University of Hertfordshire psychology researcher and magician Richard Wiseman refuted the popular belief that visualizing desired outcomes achieves results more effectively than direct action.
In fact, students who visualized the outcome of a high grade actually received poorer outcomes that those who visualized a better process to achieve a higher grade in research by Orange Coast College’s Lien Pham.
Similarly, Gabriele Oettingen of New York University asked students to record the duration of fantasies about leaving college and starting a “dream job”.
She found that students who spent more time imagining these positive outcomes, but had lower expectations of actually achieving these goals received fewer job offers and lower starting salaries.
From these studies, Wiseman argued that action rather than imagined rehearsal, fantasy or visualization leads to successful performance outcomes.
This principle was implied by Napoleon Bonaparte more than two centuries ago as he anticipated battle: On s’engage et puis on voit, translated as “You commit yourself and then you see.”
In the 1880s, William James, brother of novelist Henry James and considered “The Father of American Psychology,” asserted that action precedes emotional experience: “You do not run from a bear because you are afraid of it, but rather become afraid of the bear because you run from it.”
This notion contrasts popular concepts, which led to numerous books encouraging people to change their thinking to change their behaviors and feelings.
Since the 1970s, research has focused on whether changing behavior can change feelings.
To test this relationship, James Laird of Clark University asked volunteers to create an angry facial expression by drawing down their eyebrows and clenching their teeth and to create a happy facial expression by drawing back the corners of the mouth.
Participants reported feeling significantly happier when they forced their faces into smiles, and much angrier when they were clenching their teeth.
“Acting ‘as-if’” and “faking it until you make it” are examples of initiating behaviors to drive emotional and attitudinal change.
Wiseman offered ten actions – not just thoughts – that can lead to feeling better and improved performance.
- Happiness: Smile as widely as possible, extend eyebrow muscles slightly upward, and hold for 20 seconds
- Willpower: Tense muscles – Make a fist, contract biceps or press thumb and first finger together
- Health Eating: Eat with the non-dominant hand to increase “mindful” awareness of eating, based on research by University of Southern California’s David Neal, Wendy Wood, Mengju Wu and David Kurlander of Duke University.
Persistence: Sit up straight, cross your arms, from research by Ron Friedman of University of Rochester.
He found that volunteers who sat with erect posture and crossed arms persisted nearly twice as long to solve challenging problems as volunteers who didn’t assume this posture
- Confidence: Adopt expanded chest posture
Sit down, lean back, look up, and interlock hands behind your head.
Stand up, place feet flat on the floor, push shoulders back, and chest forward.

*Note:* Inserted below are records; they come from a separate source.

Lemma apply_indices2_ok (col : Chunks) indices ics : col <> [] -> rows col < 2 ^ 32 -> Forall2 (in_chunk col) indices ics ->
  exists out, apply_indices col indices (Some ics) = Some out /\ length out = Z.to_nat (num_slices (Z.of_nat (length indices))) /\
    concat out = value_at col <$> indices.
Proof.
  intros Hne Ht HF. pose proof (Forall2_length _ _ _ HF) as Hlen. set (n := Z.of_nat (length indices)).
  exists ((fun i => (fun ic => value_at col (fst ic)) <$> slice_at i n (zip indices ics)) <$> slices n). split_and!.
  - unfold apply_indices. destruct col as [|c col']; [done |]. apply mapM_total. apply Forall_forall. intros i _.
    unfold apply_indices_internal2. fold n. rewrite (proj2 (Nat.ltb_ge _ _)) by (by rewrite (length_slice_at i n ics indices)).
    rewrite slice_at_zip. apply mapM_total. apply Forall_forall. intros [x k] Hx. apply slice_at_sub in Hx.
    cbn [fst]. apply gather2_ok; [| done]. apply elem_of_lookup_zip_with_1 in Hx as (j & x' & k' & [= <- <-] & Ex & Ek).
    by eapply Forall2_lookup_lr.
  - unfold slices. by rewrite !length_fmap, length_seq.
  - transitivity ((fun ic => value_at col (fst ic)) <$> concat ((fun i => slice_at i n (zip indices ics)) <$> slices n)).
    + generalize (slices n). intros l. induction l as [|i l IH]; [done |]. rewrite !fmap_cons. cbn [concat]. rewrite fmap_app. by rewrite IH.
    + replace n with (Z.of_nat (length (zip indices ics))) by (rewrite length_zip_with; lia).
      rewrite slice_at_concat. rewrite <- (fst_zip indices ics) at 2 by lia. by rewrite <- list_fmap_compose.
Qed.

End ColumnsProof.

- Negotiation Effectiveness: Use soft chairs
University of Michigan’s Joshua Ackerman of conducted simulated negotiations for a used car, and found that volunteers who sat on soft chairs were more flexible in their negotiations and likely to pay higher prices than those who sat on firm chairs.
- Persuasion: Nod
Gary Wells of Iowa State University reported that when volunteers nodded their heads, they were more easily able to learn and retain information with which they didn’t agree or that wasn’t true.
- Love: Open up
Cambridge Centre for Behavioral Studies’s Robert Epstein found that eye contact, self-disclosure, sharing vulnerability increase perceived liking, loving, and closeness.
- Procrastination: Start for Five Minutes
Do the task for five minutes, and ask yourself if you want to stop or continue at the end of the time.
Often, it is easy to continue after 5 minutes.
If not, stop and begin again for 5 minutes several hours later.
- Guilt: Wash your hands
Chen-Bo Zhong of the University of Toronto found that volunteers who carried out a perceived immoral act, then cleaned their hands with an antiseptic wipe felt significantly less guilty than others who didn’t wash.
If magic seems more appealing that intentional action, Wiseman’s psychologist-magician colleague, Kim Silverman of Apple, and the Academy of Magical Arts, notes that ma that magic can change the way we think about our lives:
-Things that seem impossible may be possible,
-Things that are separated and broken may be rejoined,
-There is always a way,
-We can get free from something that holds us back,
-When we feel trapped by a problem, it is just an illusion.
He asserts that magic provides a change of perspective from negative thoughts, and provides a broader perspective because “things may not be as they appear.”
These varied streams of research support intentional action over contemplation and magic to improve mood and initiate positive behavior changes.
-*How can the metaphors of perceptual illusion accelerate problem-solving in complex situations?
-*What counterarguments would you offer to Wiseman?